Рырх на миг обернулся, взглянул на меня вдруг ставшими черными от расширившихся зрачков глазами, а потом издал горловой звук, напоминавший нечто среднее между воем и рычанием, и его собственная стая, будто острые стрелы, понеслась к раненой перепуганной добыче. И вместе с ними припустили кийрамы, чтобы помочь молодняку, когда таб выставит им навстречу рога.
– Ашити! – негромко воскликнули позади.
Я порывисто обернулась, и моя голова оказалась прижата к груди Берика. Ладонь его легла мне на затылок, не позволив обернуться, и я, вдруг ощутив бессилие и благодарность, крепко обхватила ягира за талию.
– Дальше они справятся сами, – сказал мой телохранитель, и я кивнула, соглашаясь с ним.
Теперь я только слушали вой, рев, рычание и человеческие возгласы. Не видела, но знала, что будет происходить дальше. Таба не собирались добивать сразу, ему была отведена роль учебного пособия для рырхов. Улбах собирался познакомить их и с острыми рогами таба, и с его сильными ногами, чтобы знали, как этот зверь может защищаться. После этого ему должны были подарить шанс на спасение, обманчивый шанс на видимое спасение, потому что преследование продолжится, и рырхи должны были сами гнать его, а кийрамы только присматривать, чтобы они не пострадали. И в решающий момент, когда измученный и обессиленный страхом, потерей крови и метаниями зверь будет остановлен, именно вожак должен был перерезать ему горло, чтобы показать, как быстрее убить добычу.
По звукам я поняла, когда таба погнали дальше. Объятия Берика ослабли, и я обернулась. Охотники исчезли, а со мной остались пятеро ягиров, приставленные для охраны, и Берик. Да еще кийрамы, мешавшие табу уйти за стадом, в продолжении травли зверя они не участвовали.

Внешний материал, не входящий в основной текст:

(** * Gauge runner supervision: a shallow embedding of [runner/runner.go]

    The development follows the Go source function by function.  Go strings
    are byte sequences and are modelled by [string]; Go slices are views on
    backing arrays kept in a store; the calls into the operating system and
    into collaborating packages are answered by a [World] of oracles and are
    recorded, in program order, in a trace of events. *)

From Stdlib Require Import ZArith Ascii String List Bool Lia DecimalString.
From stdpp Require Import base option list gmap strings.

Local Open Scope string_scope.
Local Open Scope list_scope.

(** ** Go strings *)

Module GoStrings.

Definition bytes (l : list nat) : string :=
  string_of_list_ascii (List.map ascii_of_nat l).

(** [strings.Split(s, sep)] for a one-byte separator: the pieces of [s]
    between the occurrences of [sep]; never empty. *)
Fixpoint Split (sep : ascii) (s : string) : list string :=
  match s with
  | EmptyString => [EmptyString]
  | String a r =>
      if Ascii.eqb a sep then EmptyString :: Split sep r
      else match Split sep r with
           | h :: t => String a h :: t
           | [] => [String a EmptyString]
           end
  end.
(** * Lightweight data warehouse: partition paths, adapter, reader

    A shallow embedding of the pipeline's Python sources

      - [src/config/database_config.py]   (constants, factory, path helpers)
      - [src/config/files_utils.py]       (directory creation, discovery)
      - [src/extraction/parquet_loader.py] (Hive-partitioned writes)
      - [src/config/database_interface.py], [src/config/duckdb_adapter.py]
      - [src/transformation/duckdb_reader.py]
      - [scripts/setup_project.py]        (the project skeleton)

    Python values are modelled as follows: [str] is [string], read as ASCII
    text; [int] is [Z]; [pathlib.Path] is the list of its parts; [dict] is a
    [gmap]; a method that mutates its object or the outside world is a
    function from the state before to the state after together with either
    a value or the exception raised.  The embedded engine and the file
    system are libraries outside the repository: they are modelled by the
    few operations the sources call. *)

From Stdlib Require Import ZArith String Ascii List Lia Bool.
From Stdlib Require Import DecimalString DecimalZ DecimalPos.
From stdpp Require Import base gmap strings list.

Open Scope Z_scope.

(* ================================================================== *)
(** ** Python built-ins used by the sources *)
(* ================================================================== *)

Module PyStr.

Definition code (c : ascii) : N := N_of_ascii c.



(** The characters [str.strip()] removes, on ASCII text: TAB, LF, VT, FF,
    CR, the separators FS, GS, RS, US and the space. *)
Definition isspace (c : ascii) : bool :=
  let n := code c in
  ((9 <=? n)%N && (n <=? 13)%N) || ((28 <=? n)%N && (n <=? 32)%N).

Definition upper_char (c : ascii) : ascii :=
  let n := code c in
  if ((97 <=? n)%N && (n <=? 122)%N) then ascii_of_N (n - 32) else c.

Definition lower_char (c : ascii) : ascii :=
  let n := code c in
  if ((65 <=? n)%N && (n <=? 90)%N) then ascii_of_N (n + 32) else c.

Fixpoint map_chars (f : ascii -> ascii) (s : string) : string :=
  match s with
  | EmptyString => EmptyString
  | String c s' => String (f c) (map_chars f s')
  end.

(** [s.upper()], [s.lower()] *)
Definition upper : string -> string := map_chars upper_char.
Definition lower : string -> string := map_chars lower_char.

(** [s.lstrip()], [s.rstrip()], [s.strip()] *)
Fixpoint lstrip (s : string) : string :=
  match s with
  | EmptyString => EmptyString
  | String c s' => if isspace c then lstrip s' else s
  end.

Fixpoint rstrip (s : string) : string :=
  match s with
  | EmptyString => EmptyString
  | String c s' =>
      match rstrip s' with
      | EmptyString => if isspace c then EmptyString else String c EmptyString
      | r => String c r
      end
  end.

Definition strip (s : string) : string := rstrip (lstrip s).

(** [s.startswith(p)] *)
Fixpoint startswith (s p : string) {struct p} : bool :=
  match p, s with
  | EmptyString, _ => true
  | String a p', String b s' => Ascii.eqb b a && startswith s' p'
  | String _ _, EmptyString => false
  end.

(** [sep.join(l)] *)
Definition join (sep : string) (l : list string) : string :=
  String.concat sep l.

(** [str(n)] and [f"{n}"] for an [int]. *)
Definition str_int (n : Z) : string := NilZero.string_of_int (Z.to_int n).

Fixpoint zeros (n : nat) : string :=
  match n with
  | O => EmptyString
  | S k => String "0" (zeros k)
  end.

(** [f"{n:0<w>d}"]: sign-aware zero padding to a minimum width. *)
Definition format_0d (w : nat) (n : Z) : string :=
  let sign := if n <? 0 then "-" else "" in
  let digits := str_int (Z.abs n) in
  sign +:+ zeros (w - String.length sign - String.length digits) +:+ digits.

End PyStr.

(** Python values that travel through [**kwargs] and query parameters. *)
Inductive pyval : Type :=
| PStr (s : string)
| PInt (n : Z).

(** [f"{v}"] *)
Definition py_str (v : pyval) : string :=
  match v with
  | PStr s => s
  | PInt n => PyStr.str_int n
  end.

(** A record batch: rows of cells.  Column names and types are inferred by
    the reading library and play no part here. *)
Definition DataFrame : Type := list (list pyval).

(** Exceptions the sources raise or let through. *)
Inductive exn : Type :=
| ValueError (msg : string)
| FileNotFoundError (msg : string)
| FileExistsError
| NotADirectoryError
| IsADirectoryError
| OverflowError
| AttributeError
| TypeError
| IndexError
| EngineError (msg : string).

Inductive result (A : Type) : Type :=
| Ok (a : A)
| Raise (e : exn).
Arguments Ok {A} a.
Arguments Raise {A} e.

(** A state-and-exception monad: the state survives a raise, as the
    attributes of a Python object and the file system do. *)
Definition M (S A : Type) : Type := S -> S * result A.

Definition ret {S A : Type} (a : A) : M S A := fun s => (s, Ok a).

Definition raise {S A : Type} (e : exn) : M S A := fun s => (s, Raise e).

Definition bind {S A B : Type} (m : M S A) (k : A -> M S B) : M S B :=
  fun s =>
    match m s with
    | (s', Ok a) => k a s'
    | (s', Raise e) => (s', Raise e)
    end.

Definition get {S : Type} : M S S := fun s => (s, Ok s).

Definition modify {S : Type} (f : S -> S) : M S unit := fun s => (f s, Ok tt).

Notation "x <- m ;; k" := (bind m (fun x => k))
  (at level 100, m at next level, right associativity).
Notation "m ;;; k" := (bind m (fun _ => k))
  (at level 100, right associativity).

Медленно и шумно выдохнув, я поглядела на подрагивающие руки и обняла себя за плечи, стараясь не представлять, что происходит за пределами нашей видимости. Больше не было азарта, только прежняя убежденность – я ненавижу охоту. Метания бедного таба вызывали слезы сострадания, а не желание продолжить преследование.

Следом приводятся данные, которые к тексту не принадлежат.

(* ===== verification/Prelude.v ===== *)
(** * A verification library for the gasworks Observer endpoint

    Gasworks ships a local daemon, the Observer, which captures content-free evidence about coding-agent
    runs on a developer's machine and uploads it to a Collector. This library models the part of it in
    which a mistake loses or leaks data: following the transcripts the owner consented to, building
    observations under a metadata-only policy, accepting them on a local socket, making them durable in a
    write-ahead log, and delivering them exactly as they were logged, or withholding them when the consent
    is gone. Source paths below are under [src/internal/observer/] unless they start with [internal/].

    ** How the parts work together

    The owner's document says which roots may be read ([RootPolicy], served by [Consent]). For each of them the
    watcher keeps floors below which nothing is published ([RootState]) and polls each transcript ([Tail]):
    its cursor ([Cursor], [CursorStore]) reads what was appended, the parser ([Parser] over [Rollout] and
    [Claude]) turns lines into candidates with the references found in them ([RefExtract]), and the sink
    ([Sink]) delivers those in order; the cursor moves over what was delivered.

    A producer (wrapper, hook or transcript watcher) gives the policy transform a raw candidate; it comes
    back as a pending observation without content, or as a content-free diagnostic ([Policy], over the
    constructors of [Evidence] and the field checks of [Fields]). The client seals it with a placeholder
    sequence. The daemon decodes it strictly ([StrictDecode]), stamps the next sequence and an id on it,
    writes its canonical form ([Json]) as one frame of the active segment ([Frame], [Segment]) and answers
    after the sync ([Writer]). The upload loop asks the planner for the next batch, from the durable
    watermark on, with at most one batch in flight ([Ack], [Batch], [SpoolStore]), delivers it with bounded
    retries ([Retry]) through one HTTP client ([Client]) and moves the watermark when the Collector
    acknowledged ([Drain]). Before each send the fence ([Fence]) decides which frames of the batch are still
    within consent and puts a placeholder for the others ([Placeholder]). Acknowledged segments are evicted
    ([Compact]), and startup recovers the log from any crash ([Recover], [Writer], [Startup]).

    ** The model

    - State and disk ([Fs]). A disk is three directories of byte files. Every operation that touches it
      is [IO]: from a disk to the list of disks a crash could leave in between, a result, and the final
      disk. Which call fails is an oracle [env] over operations and names, so that a theorem over every
      [env] is a theorem over every combination of faults, short writes included; a theorem over the
      list of intermediate disks is one over every crash point. A rename is atomic, an unsynced write may
      be cut anywhere, the lock and the clock are values of [env]. A file whose sync would have failed is not
      durable, so an append that acknowledged without it may be lost with the power ([History.StepPower]).
    - Concurrency. Methods under a mutex are single steps; interleavings are sequences of steps
      ([Ack.ack_step], [History.spool_step], the steps of [FenceRun]).
    - Integers are [Z]; where the code's [int64] could wrap, [i64] is written out ([Prelude]).
    - Errors are values: [result] carries a spool, batch, retry, JSON or build error as the code's error
      types do, without texts of wrapped errors.
    - Go's libraries: [GoStrings] (strings, strconv), [GoTime] (RFC 3339), [GoNet] (url, addresses),
      [GoPath] (path, FieldsFunc), [Json]/[JsonText]/[GoJson]/[GoMarshal]/[MemberOrder] ([encoding/json] v1: parsing,
      reflection-driven decoding with case-insensitive fields, strictness, marshalling), [GoLit] (struct
      literals). CRC-32C and SHA-256 are executable ([Hash]).

    ** Files and sources

    - [Hash], [SpoolTypes], [Frame]: [spool/frame.go].
    - [Fs], [Segment]: [spool/segment.go] and its file helpers.
    - [Sidecar], [Recover], [Durability]: [spool/recover.go].
    - [Compact]: [spool/compact.go]. [Ack]: [spool/ack.go]. [Reserves], [Capacity]: [spool/capacity.go].
    - [WalEnds]: shapes of a log and its crash states, used by [Writer].
    - [Writer], [Startup], [History]: [SpoolWriter] of [local/server_unix.go].
    - [Protocol]: [local/protocol_unix.go]. [Local]: the rest of [local/server_unix.go] (one connection, dispatch,
      paths) and [local/client_unix.go].
    - [Stored]: what the socket server validates against what the writer stores.
    - [Registry]: [daemon/registry.go].
    - [WireTypes], [StrictDecode], [Sendable]: [wire/observer.gen.go], [wire/strictdecode.go],
      [wire/enumcheck.go], [wire/errors.go]. [Json]: also [wire/canonical.go].
    - [Batch], [SpoolStore]: [upload/batch.go]. [Retry]: [upload/retry.go]. [Client]: [upload/client.go].
      [Drain]: [uploadLoop.drain] of [daemon/service.go].
    - [Fields], [BeadPrefix], [Evidence]: [evidence/types.go]. [BeadSecret]: [evidence/beadsecret.go].
      [Validate]: [evidence/validate.go]. [Policy]: [evidence/policy.go]. [Sealed] relates them to [wire].
    - [Glob], [ContentGuard]: [contentguard/]. [RootPolicy]: [rootpolicy/policy.go]. [Consent]: [consent/consent.go].
    - [SeqSet], [Ledger], [Placeholder], [Fence], [FenceRun], [FenceCases]: [daemon/consent_fence.go]: its sets,
      its file, the frame it uploads instead, its operations, its runs as a step relation, runs evaluated.
    - [Regex], [RefExtract], [RefFacts]: [adapter/codex/extract.go].
    - [Transcript], [Rollout], [Claude], [Parser]: [transcript_state.go], [rollout.go], [claude.go] and [parser.go]
      of [adapter/codex/]; [Lines], [ParseSplit], [ParseCount], [Numbered], [FoldFacts]: what a parse yields.
    - [Cursor], [CursorFacts], [CursorStore], [CursorSave]: [adapter/codex/cursor.go], in memory and on disk.
    - [RootState], [SealFacts]: [adapter/codex/root_policy.go]. [Tail], [TailFacts]: [drain] of
      [adapter/codex/watch.go] and the functions it calls.
    - [Sink], [SinkFacts]: [daemon/sink.go], [daemon/partial_sink.go].
    - [UsageAxis], [UsageFacts]: [internal/usageaxis/], of the forwarder, outside the Observer.

    ** What the theorems show

    - Nothing acknowledged is lost: over histories of appends that succeed or fail, crashes, power failures,
      starts under any faults and watermark moves ([History.acknowledged_survive], whose comment names the steps
      left out), by crash triples for each operation ([Segment.Append_spec],
      [Recover.recover_preserves], [Compact.Compact_keeps], [Ack.Acknowledge_spec]) and the frame and
      segment codecs' exactness ([Frame], [Segment], [Sidecar]).
    - An acknowledgement means that: a client of the socket that gets one, over a connection that may lose any
      suffix of either message, knows that its observation is the one frame the log grew by, synced
      ([Local.capture_durable]).
    - What is delivered is what was logged, in order, without gaps ([Drain.drain_spec]), by a refinement of
      an abstract frame store ([Batch.FrameStoreLaws], [SpoolStore.SpoolFrameStore_reads]) and the
      delivery loop's contract ([Retry.Deliver_spec], [Client.Deliver_through_client]).
    - What the endpoint makes is what the Collector accepts: the constructors' output, sealed, stamped and
      batched, passes the strict decoder and the validator ([Sealed], [Stored], [Sendable], [Validate]).
    - The daemon's projection means the same live and after a restart ([Registry.ReplayWAL_live]), and a run
      that ended never resolves as open ([Registry.Fold_projects]).
    - No content leaves: the policy transform is total, fails closed and does not depend on forbidden
      fields ([Policy]); bead ids that look like credentials are recognised ([BeadSecret]).
    - Consent bounds what is sent: the live policy never grants more than the owner's last valid document
      ([Consent.consent_never_exceeds]); over any run of the fence, with crashes and restarts, the Collector is
      shown one payload per sequence ([FenceRun.one_payload_per_sequence]) and, of a frame whose consent the run
      knows and the newest policy no longer covers when its batch is made, the placeholder only
      ([FenceRun.withdrawn_hidden]); a clean shutdown hands the decisions over ([Fence.shutdown_handover]);
      the placeholder sent instead carries nothing of the content ([Placeholder.placeholder_noninterference]).
    - The guard's patterns mean what they mean to Python ([Glob.globMatch_matches]; on classes with a caret or with
      chained ranges the two differ); a commit is captured exactly where a git anchor precedes it
      ([RefFacts.extractCommits_anchored]), and the references kept are those the admitter lets through
      ([RefFacts.ExtractReferences_bounded]).
    - A transcript is billed once and in full: what is billed depends on the file and not on how its growth is
      cut ([ParseSplit.parse_split]), no response is counted twice over reads, partial deliveries and flushes
      ([CursorFacts.run_counts_once]), over crashes in the middle of a save and the loss of the sidecar
      ([CursorSave.save_crash_safe]; the [standing] of a cursor says when its sidecar can be believed), over an upgrade
      ([FoldFacts.fold_matches_parse]), nor by the sink that appends it ([SinkFacts.delivered_once]);
      and no poll that fails loses any of it ([TailFacts.no_loss], while the file grows and its lines are short).
    - What a transcript held before consent is not published: a fence over a sealed prefix is lowered by nothing
      but its own identity ([SealFacts.fence_stands], [SealFacts.seal_restarts]), and a poll is the same whatever
      the bytes below the floor are ([TailFacts.sealed_prefix_private]).
    - The usage axis forwards each fact of its ledger under one number ([UsageFacts.usage_forwarded]).

    ** Bounds and fuel

    Loops that follow data are structural or run on fuel computed from it: the frame scans take the
    length of the file plus one, the JSON parser and escaper the length of the text, the drain one more
    than the number of unacknowledged frames, the delivery loop the policy's attempts. That the fuel is
    enough is part of the theorems ([Recover.recover_terminates], [Drain.drain_spec]) or of the lemmas
    [parse_written] and [open_scan_complete]; running out is an error of its own and shown not to happen.

    ** Not modelled

    - The bodies of error messages; log output; metrics; timeouts and cancellation other than as an
      oracle of the delivery loop; the network below one HTTP exchange; TLS.
    - [encoding/json]: the nesting limit of 10000, floats (no wire type has one), escapes inside
      timestamps, duplicate keys when a frame is classified for the reserve scan.
    - [http.ParseTime] is a parameter of [Client]; times with a zone offset of seconds do not occur.
    - Defensive copies: values here cannot alias. The order [sort.Slice] gives equal elements does not
      matter where it is used.
    - The paths above the three directories of a disk, their modes and the process lock.
    - Of the transcript adapter: discovering and reconciling roots, project membership and its watch, hooks,
      attachment, lineage and opening files, which are directory walks and platform calls around what is
      modelled; of the daemon: the content lane, and the goroutines and timers that call the operations.
    - The consent fence in [Drain], which models the pass without one; the pass with one is the upload lane
      of [FenceRun].
    - The events and recall axes of the forwarder, process supervision, the command-line clients, credentials
      and key custody: mostly operating-system calls and HTTP around library code.

    ** Interfaces and assumptions

    - [Batch.FrameStoreLaws] (what the planner needs of the log) is discharged by [SpoolStore] for the spool.
      [Retry]'s network, [Client]'s server, [Sink]'s daemon and [RefExtract]'s [Host] are classes whose every
      instance the theorems quantify over. [Tail]'s [Watch] has laws, discharged in [TailFacts] by an instance
      made of the sink and the cursor's files.
    - In [FenceRun] the frames of the log only grow, which [Startup] and [History] show of the writer, and a
      shutdown record whose write reports a failure left the old ledger in place; [FenceCases] shows what happens
      otherwise.
    - A state file of a cursor, a root's control record or the usage axis stands for the value it decodes to
      and is replaced atomically, though a write that replaced it may report a failure; the sidecar of counted ids
      is bytes, and a write of it may stop anywhere.
    - The reads of one poll of a transcript see the same bytes. Between polls the transcript of
      [TailFacts.no_loss] grows; that of [TailFacts.sealed_prefix_private] is any. File offsets are [Z] without wrap.
*)

From stdpp Require Export base list gmap strings sorting.
From Stdlib Require Export ZArith Lia.
From Stdlib Require Export Strings.Byte.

Не могу точно сказать, сколько прошло времени, пока мы ожидали возвращения охотников, но один из оставшихся кийрамов вдруг произнес:
– Улбах идет.
Признаться, я внутренне сжалась, ожидая увидеть окровавленные морды малышей, но вожак вышел один. Он поманил меня:
– Идем, Ашити, ты должна похвалить рырхов, они хорошо справились. Первыми нагнали таба и напали на него. Хайнудар подсказал им, что надо делать. Сами свалили добычу с ног. Я только и успел перерезать табу горло, как они чуть не накинулись на меня. Во, – он показал окровавленную руку и широко улыбнулся: – Чуть не отгрыз.
– Кто? – машинально спросила я, глядя на кровь, окрасившую левую ладонь Улбаха.